Assignment ▸
Your task is to copy the stretch of lines in the records below that begins with the line containing "assert (0 <= casts_total s)." and ends with the line containing "unfold balances_of. rewrite", exactly as written, with nothing added.
=======
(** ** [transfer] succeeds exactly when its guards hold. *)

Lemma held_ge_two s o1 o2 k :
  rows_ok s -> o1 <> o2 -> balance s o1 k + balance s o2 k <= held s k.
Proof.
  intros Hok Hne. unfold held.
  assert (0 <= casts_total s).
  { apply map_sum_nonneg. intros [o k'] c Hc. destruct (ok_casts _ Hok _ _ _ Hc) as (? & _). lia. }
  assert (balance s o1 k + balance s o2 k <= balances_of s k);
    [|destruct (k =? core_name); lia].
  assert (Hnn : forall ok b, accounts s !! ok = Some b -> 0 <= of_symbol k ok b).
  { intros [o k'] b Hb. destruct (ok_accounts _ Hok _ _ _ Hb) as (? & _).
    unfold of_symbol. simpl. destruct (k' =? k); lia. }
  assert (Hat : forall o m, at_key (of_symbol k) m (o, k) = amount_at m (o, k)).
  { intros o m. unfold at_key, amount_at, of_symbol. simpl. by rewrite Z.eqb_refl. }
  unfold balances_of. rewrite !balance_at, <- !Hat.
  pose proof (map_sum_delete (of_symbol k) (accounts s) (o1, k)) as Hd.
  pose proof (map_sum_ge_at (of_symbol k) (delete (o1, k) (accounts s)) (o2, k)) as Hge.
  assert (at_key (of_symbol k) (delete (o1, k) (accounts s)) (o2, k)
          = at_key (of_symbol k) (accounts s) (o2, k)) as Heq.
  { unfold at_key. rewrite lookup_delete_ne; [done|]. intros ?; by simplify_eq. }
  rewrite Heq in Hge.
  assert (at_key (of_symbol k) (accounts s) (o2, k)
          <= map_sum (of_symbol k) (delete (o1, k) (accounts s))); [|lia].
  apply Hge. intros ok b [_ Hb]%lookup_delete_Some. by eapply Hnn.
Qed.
=======
Exercise solution ▸
  assert (0 <= casts_total s).
  { apply map_sum_nonneg. intros [o k'] c Hc. destruct (ok_casts _ Hok _ _ _ Hc) as (? & _). lia. }
  assert (balance s o1 k + balance s o2 k <= balances_of s k);
    [|destruct (k =? core_name); lia].
  assert (Hnn : forall ok b, accounts s !! ok = Some b -> 0 <= of_symbol k ok b).
  { intros [o k'] b Hb. destruct (ok_accounts _ Hok _ _ _ Hb) as (? & _).
    unfold of_symbol. simpl. destruct (k' =? k); lia. }
  assert (Hat : forall o m, at_key (of_symbol k) m (o, k) = amount_at m (o, k)).
  { intros o m. unfold at_key, amount_at, of_symbol. simpl. by rewrite Z.eqb_refl. }
  unfold balances_of. rewrite !balance_at, <- !Hat.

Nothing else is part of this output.